Aujourd'hui en Guinée Le prix du sang, c’est la peine qu’il faut subir pour avoir causé la mort d’une personne. Vous aviez sacrifié la jeunesse guinéenne à un prix sans merci ; des jeunes comme Adama Sow de KISSIGOUDOU activiste du RPG –Arc-ciel, Sékou Traoré, Sékou MATT, Saran KOMA, Zakariaou Diallo et les cinq (5) morts du village de Zoghota. La liste est longue pour les jeunes sacrifiés dans ce pays.

Les jeunes gens élevés pendant et après la révolution ont été privés de tout encadrement familial. Le respect des parents a été étouffé par les campagnes de désobéissance ordonnant aux enfants de dénoncer tous ceux qui, autour d’eux, ne sont pas des militants zélés de la révolution. Les programmes scolaires ont supprimé l’enseignement de l’éducation civique pendant cette période. C’est à ce prix et l’addition qui l’accompagne que la jeunesse guinéenne contenue de payer pendant et après le parti-Etat.

Le prix du sang, c’est la très mauvaise gestion économique et financière du gouvernement qui aggrave la misère alimentaire des populations. Privées de pouvoir d’achat, de soins médicaux (après la tempête d’Ebola) et de bâtiments scolaires, les familles ne peuvent payer la scolarité et la formation de leurs enfants et leur donner des emplois. Les cadres nommés au gouvernement et dans les instances de la république ont reconduit de façon subtile, d’abord et plus brutalement ensuite, les réseaux mis en place par le politique ancien et on détruit tout espoir pour les jeunes de la Guinée pour l’emploi public.

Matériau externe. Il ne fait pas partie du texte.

(* ===== verification/Timer.v ===== *)
(** Timers: [time/timer.c] and [include/base/timer.h].

    The timers are a store by address and the list [timerListHead] of the
    addresses of the waiting ones.  [timersLock] is held around every change
    and, in [NX_TimerGo], around the handlers; a handler that takes it again
    would never return, so handlers act on a world [W] of their own, through
    [call].  [headTimeout] is what reading [timeout] through the list head
    itself gives (a traversal that ends leaves its variable there). *)
From Stdlib Require Import Sorted.
From S2P Require Import Prelude.

Definition NX_TICKS_PER_SECOND : Z := 100.
Definition NX_MILLISECOND_TO_TICKS (msec : Z) : Z := msec / (1000 / NX_TICKS_PER_SECOND).
Definition NX_TICKS_TO_MILLISECOND (ticks : Z) : Z := ticks * (1000 / NX_TICKS_PER_SECOND).
Definition NX_MAX_TIMER_TIMEOUT : Z := 24 * 24 * 60 * 60 * 1000.
Definition NX_IDLE_TIMER_TIMEOUT_TICKS : Z := NX_MAX_TIMER_TIMEOUT / (1000 / NX_TICKS_PER_SECOND).

Definition NX_TIMER_ONESHOT : Z := 1.
Definition NX_TIMER_PERIOD : Z := 2.
Definition NX_TIMER_DYNAMIC : Z := 8.

Inductive NX_TimerState :=
  | NX_TIMER_INITED
  | NX_TIMER_WAITING
  | NX_TIMER_PROCESSING
  | NX_TIMER_STOPPED.

#[export] Instance NX_TimerState_eq_dec : EqDecision NX_TimerState.
Proof. solve_decision. Defined.

Record NX_Timer := mkTimer {
  state : NX_TimerState;
  timeout : Z;
  timeTicks : Z;
  flags : Z;
  handler : Z;
  arg : Z
}.

Record Timers := mkTimers {
  timers : gmap Z NX_Timer;
  timerListHead : list Z;
  timerTicks : Z;
  nextTimeoutTicks : Z
}.

(** The static [idleTimer] and its handler. *)
Definition idleTimer : Z := 1.
Definition idleTimerHandler_addr : Z := 1.

Definition set_state (s : NX_TimerState) (t : NX_Timer) : NX_Timer :=
  mkTimer s (timeout t) (timeTicks t) (flags t) (handler t) (arg t).
Definition set_timeout (x : Z) (t : NX_Timer) : NX_Timer :=
  mkTimer (state t) x (timeTicks t) (flags t) (handler t) (arg t).
Definition set_flags (f : Z) (t : NX_Timer) : NX_Timer :=
  mkTimer (state t) (timeout t) (timeTicks t) f (handler t) (arg t).

Definition with_timers (s : Timers) (m : gmap Z NX_Timer) : Timers :=
  mkTimers m (timerListHead s) (timerTicks s) (nextTimeoutTicks s).
Definition with_list (s : Timers) (l : list Z) : Timers :=
  mkTimers (timers s) l (timerTicks s) (nextTimeoutTicks s).
Definition with_ticks (s : Timers) (x : Z) : Timers :=
  mkTimers (timers s) (timerListHead s) x (nextTimeoutTicks s).
Definition with_next (s : Timers) (x : Z) : Timers :=
  mkTimers (timers s) (timerListHead s) (timerTicks s) x.
Definition upd_timer (s : Timers) (id : Z) (f : NX_Timer -> NX_Timer) : option Timers :=
  t ← timers s !! id; Some (with_timers s (<[id := f t]> (timers s))).

(** The fields that [NX_TimerInit] sets, or [NX_EINVAL]. *)
Definition NX_TimerInit (milliseconds hnd arg flags : Z) : option NX_Timer * NX_Error :=
  if negb (nz milliseconds) || negb (nz hnd) || negb (nz flags) then (None, NX_EINVAL)
  else if negb (nz (Z.land flags (Z.lor NX_TIMER_ONESHOT NX_TIMER_PERIOD))) || nz (Z.land flags NX_TIMER_DYNAMIC)
  then (None, NX_EINVAL)
  else (Some (mkTimer NX_TIMER_INITED 0 (NX_MILLISECOND_TO_TICKS milliseconds) flags hnd arg), NX_EOK).

(** [mem] is what [NX_MemAlloc] returns; the result is the address or null. *)
Definition NX_TimerCreate (mem : option Z) (s : Timers) (milliseconds hnd arg flags : Z) : Timers * Z :=
  match mem with
  | None => (s, 0)
  | Some id =>
      match NX_TimerInit milliseconds hnd arg flags with
      | (Some t, NX_EOK) => (with_timers s (<[id := set_flags (Z.lor flags NX_TIMER_DYNAMIC) t]> (timers s)), id)
      | _ => (s, 0)
      end
  end.

Section operations.
Context {W : Type} (call : Z -> Z -> W -> W * bool) (headTimeout : Z).

(** The traversal that looks for the next timeout. *)
Fixpoint next_timeout (m : gmap Z NX_Timer) (ticks : Z) (l : list Z) : option Z :=
  match l with
  | [] => Some headTimeout
  | id :: l =>
      t ← m !! id;
      if timeout t >? ticks then Some (timeout t) else next_timeout m ticks l
  end.

Definition NX_TimerRemove (s : Timers) (id : Z) (onTimerList destroy : bool) : option Timers :=
  s ← (if onTimerList then
         assert (bool_decide (id ∈ timerListHead s));;
         let s := with_list s (list_del id (timerListHead s)) in
         n ← next_timeout (timers s) (timerTicks s) (timerListHead s);
         Some (with_next s n)
       else Some s);
  if destroy then
    t ← timers s !! id;
    if nz (Z.land (flags t) NX_TIMER_DYNAMIC) then Some (with_timers s (delete id (timers s))) else Some s
  else Some s.

Definition NX_TimerDestroy (s : Timers) (id : Z) : option (Timers * NX_Error) :=
  t ← timers s !! id;
  match state t with
  | NX_TIMER_WAITING | NX_TIMER_PROCESSING => Some (s, NX_EAGAIN)
  | NX_TIMER_STOPPED | NX_TIMER_INITED =>
      s ← NX_TimerRemove s id false true; Some (s, NX_EOK)
  end.

(** The backward traversal: after the last timer that is not later. *)
Fixpoint insert_after_prev (m : gmap Z NX_Timer) (id x : Z) (rev_l : list Z) : option (list Z) :=
  match rev_l with
  | [] => Some []
  | prev :: l =>
      p ← m !! prev;
      if x >=? timeout p then Some (id :: prev :: l)
      else l ← insert_after_prev m id x l; Some (prev :: l)
  end.

Definition NX_TimerStart (s : Timers) (id : Z) : option (Timers * NX_Error) :=
  t ← timers s !! id;
  let x := u64 (timeTicks t + timerTicks s) in
  s ← upd_timer s id (set_timeout x);
  if u64 (NX_IDLE_TIMER_TIMEOUT_TICKS - timeTicks t) <? timerTicks s then Some (s, NX_EINVAL)
  else if bool_decide (id ∈ timerListHead s) then Some (s, NX_EAGAIN)
  else
    s ← upd_timer s id (set_state NX_TIMER_WAITING);
    match timerListHead s with
    | [] => Some (with_next (with_list s [id]) x, NX_EOK)
    | first :: _ =>
        f ← timers s !! first;
        if x <? timeout f then Some (with_next (with_list s (id :: timerListHead s)) x, NX_EOK)
        else
          l ← insert_after_prev (timers s) id x (rev (timerListHead s));
          Some (with_list s (rev l), NX_EOK)
    end.

Definition NX_TimerStopUnlocked (s : Timers) (id : Z) : option (Timers * NX_Error) :=
  t ← timers s !! id;
  let st := state t in
  if negb (bool_decide (st = NX_TIMER_PROCESSING)) && negb (bool_decide (st = NX_TIMER_WAITING))
  then Some (s, NX_EAGAIN)
  else
    s ← upd_timer s id (set_state NX_TIMER_STOPPED);
    s ← (if bool_decide (st = NX_TIMER_WAITING) then NX_TimerRemove s id true false else Some s);
    Some (s, NX_EOK).

Definition NX_TimerStop (s : Timers) (id : Z) : option (Timers * NX_Error) := NX_TimerStopUnlocked s id.

Definition idleTimerHandler (s : Timers) : option (Timers * bool) :=
  t ← timers s !! idleTimer;
  let delta := timeout t in
  let s := with_ticks s (u64 (timerTicks s - delta)) in
  let s := with_timers s (map_imap (fun id t =>
    Some (if bool_decide (id ∈ timerListHead s) then set_timeout (u64 (timeout t - delta)) t else t)) (timers s)) in
  Some (s, true).

Definition run_handler (s : Timers) (w : W) (t : NX_Timer) : option (Timers * W * bool) :=
  if handler t =? idleTimerHandler_addr then '(s, b) ← idleTimerHandler s; Some (s, w, b)
  else let '(w, b) := call (handler t) (arg t) w in Some (s, w, b).

Definition NX_TimerInvoke (s : Timers) (w : W) (id : Z) : option (Timers * W) :=
  s ← upd_timer s id (set_state NX_TIMER_PROCESSING);
  t ← timers s !! id;
  '(s, w, b) ← run_handler s w t;
  s ← (if negb b && nz (Z.land (flags t) NX_TIMER_PERIOD) then upd_timer s id (set_state NX_TIMER_STOPPED)
       else Some s);
  t ← timers s !! id;
  if bool_decide (state t = NX_TIMER_STOPPED) then s ← NX_TimerRemove s id true true; Some (s, w)
  else if nz (Z.land (flags t) NX_TIMER_PERIOD) then
    s ← upd_timer s id (fun t => set_state NX_TIMER_WAITING (set_timeout (u64 (timerTicks s + timeTicks t)) t));
    Some (s, w)
  else
    s ← upd_timer s id (set_state NX_TIMER_STOPPED);
    s ← NX_TimerRemove s id true true;
    Some (s, w).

Le prix du sang, c’est aussi la cécité politique qui prépare le lit aux voleurs à travers le gouvernement. Nous sommes de ceux qui, inlassablement, mettent les leaders en garde contre leur dispersion dans une forêt de partis ethniques et la mauvaise utilisation des compétences professionnelles qui ne font pas allégeance. Ils (les jeunes de Guinée) ne céderont à aucun prix quelles que puissent être les compensations.

Le mépris de la Jeunesse Guinéenne se voit à la lecture laborieuse des discours démagogiques, préparés par des courtisans zélés, obséquieux et cyniques, à l’occasion des rares apparitions publiques du chef. Aujourd’hui, les jeunes de Guinée savent que les vrais messages à la nation sont délivrés en soussou. Voilà pourquoi le gouvernement actuel ne peut pas être crédible. « On ne peut pas faire passer un message auquel on ne croit pas ».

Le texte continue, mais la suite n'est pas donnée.